**What to produce**
Your job is to copy every line in the material containing the word "earlier".

**Records supplied**
Definition process_chunked_body : M Error t bool :=
  c ← get;
  match chunk_state c with
  | Size =>
      v ← recv_bytes;
      match parse_chunk_size v with
      | Ok (size, consumed) =>
          _ ← drain_recv consumed;
          _ ← modify (λ c, c <| chunk_state := if size =? 0 then Trailers else ChunkData size |>);
          mret true
      | Err WouldBlock => mret false
      | Err e => throw e
      | Panic => lift Panic
      end
  | ChunkData remaining =>
      o ← take_body remaining;
      match o with
      | None => mret false
      | Some new_remaining =>
          _ ← modify (λ c, c <| chunk_state :=
                if new_remaining =? 0 then DataTrailer else ChunkData new_remaining |>);
          mret true
      end
  | DataTrailer =>
      l ← recv_len;
      if l <? 2 then mret false else
      crlf ← at_crlf;
      if (crlf : bool) then
        _ ← drain_recv 2; _ ← modify (λ c, c <| chunk_state := Size |>); mret true
      else throw InvalidState
  | Trailers =>
      l ← recv_len;
      if l <? 2 then mret false else
      crlf ← at_crlf;
      if (crlf : bool) then _ ← drain_recv 2; _ ← finish_body; mret true
      else
        v ← recv_bytes;
        '(_, _, consumed) ← lift (parse_header_line v);
        _ ← drain_recv consumed;
        mret true
  end.

Definition process_until_close_body : M Error t unit :=
  l ← recv_len;
  if l =? 0 then mret tt else
  c ← get;
  dl ← lift (Buf.blen (data_buf c));
  room ← lift (usub DATABUF dl);
  let n := Z.min l room in
  refused ← (
    if 0 <? n then
      refused ← is_err (reserve_data n);
      if (refused : bool) then mret true else
      _ ← extend_data n;
      _ ← drain_recv n;
      c ← get;
      _ ← push_event (Data (current_stream_id c));
      mret false
    else mret false);
  if (refused : bool) then modify (λ c, c <| body_parked := true |>) else
  l ← recv_len;
  modify (λ c, c <| body_parked := negb (l =? 0) |>).

(** The reset between two messages of a keep-alive connection. *)
Definition next_message : M Error t bool :=
  c ← get;
  dl ← lift (Buf.blen (data_buf c));
  if headers_available c || negb (dl =? 0) then mret false else
  _ ← modify (λ c,
        c <| body_finished := false |> <| chunk_state := Size |>
          <| headers_phase_complete := false |> <| connection_start := last_activity c |>
          <| state := Idle |>);
  c ← get;
  hb ← lift (Buf.shrink_to grant SHRINK_RETAIN (header_buf c));
  _ ← modify (λ c, c <| header_buf := hb |>);
  db ← lift (Buf.shrink_to grant SHRINK_RETAIN (data_buf c));
  _ ← modify (λ c, c <| data_buf := db |>);
  rb ← lift (Buf.shrink_to grant SHRINK_RETAIN (recv_buf c));
  _ ← modify (λ c, c <| recv_buf := rb |>);
  mret true.

(** One iteration; [false] returns from [process_recv]. *)
Definition recv_step : M Error t bool :=
  c ← get;
  match state c with
  | Idle => try_parse_start_line
  | BodyContentLength remaining => process_content_length_body remaining
  | BodyChunked => process_chunked_body
  | BodyUntilClose => _ ← process_until_close_body; mret false
  | Done => next_message
  end.

(** Every iteration that goes on takes received bytes, except the reset between
    two messages. *)
Fixpoint recv_loop (fuel : nat) : M Error t unit :=
  go ← recv_step;
  if (go : bool) then match fuel with O => lift Panic | S fuel => recv_loop fuel end
  else mret tt.

Definition process_recv : M Error t unit :=
  l ← recv_len; recv_loop (2 * Z.to_nat l + 2).

Definition feed_data (data : list Z) : M Error t unit :=
  l ← recv_len;
  if BUF <? l + len data then throw (BufferTooSmall (l + len data)) else
  _ ← (λ c, let '(r, b) := Buf.buf_try_reserve BUF grant (len data) (recv_buf c) in
            (r, c <| recv_buf := b |>)) : M Error t unit;
  _ ← (λ c, match Buf.extend_from_slice BUF grant data (recv_buf c) with
            | Ok b => (Ok tt, c <| recv_buf := b |>)
            | Err _ => (Ok tt, c)
            | Panic => (Panic, c)
            end) : M Error t unit;
  process_recv.

(** ** Timeouts and connection state *)

Definition set_timeouts (config : TimeoutConfig) (now : Z) (c : t) : t :=
  c <| timeout_config := config |> <| last_activity := now |> <| connection_start := now |>.

Definition next_timeout (c : t) : option Z :=
  if closed c then None else
  let earliest := None in
  let earliest :=
    if negb (headers_phase_complete c) then
      match header_timeout_us (timeout_config c) with
      | Some hdr_us => earlier earliest (sat_add64 (connection_start c) hdr_us)
      | None => earliest
      end
    else earliest in
  match idle_timeout_us (timeout_config c) with
  | Some idle_us => earlier earliest (sat_add64 (last_activity c) idle_us)
  | None => earliest
  end.

(** Both timeouts end the connection the same way. *)
Definition time_out : M Error t unit :=
  _ ← modify (λ c, c <| closed := true |>); push_event Timeout.

Definition handle_timeout (now : Z) : M Error t unit :=
  c ← get;
  if closed c then mret tt else
  _ ← modify (λ c,
        (if sent_since_tick c then c <| last_activity := now |> else c)
        <| sent_since_tick := false |>);
  c ← get;
  let header_expired :=
    negb (headers_phase_complete c) &&
    match header_timeout_us (timeout_config c) with
    | Some hdr_us => sat_add64 (connection_start c) hdr_us <=? now
    | None => false
    end in
  if header_expired then time_out else
  match idle_timeout_us (timeout_config c) with
  | Some idle_us =>
      if sat_add64 (last_activity c) idle_us <=? now then time_out else mret tt
  | None => mret tt
  end.

Definition feed_data_timed (data : list Z) (now : Z) : M Error t unit :=
  _ ← (if len data =? 0 then mret tt else modify (λ c, c <| last_activity := now |>));
  feed_data data.

Definition note_recv_activity (now : Z) (c : t) : t := c <| last_activity := now |>.
Definition is_closed (c : t) : bool := closed c.
Definition is_established (c : t) : bool := negb (closed c).

End Http1.
End Http1.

**Task answer**
      | Some hdr_us => earlier earliest (sat_add64 (connection_start c) hdr_us)
  | Some idle_us => earlier earliest (sat_add64 (last_activity c) idle_us)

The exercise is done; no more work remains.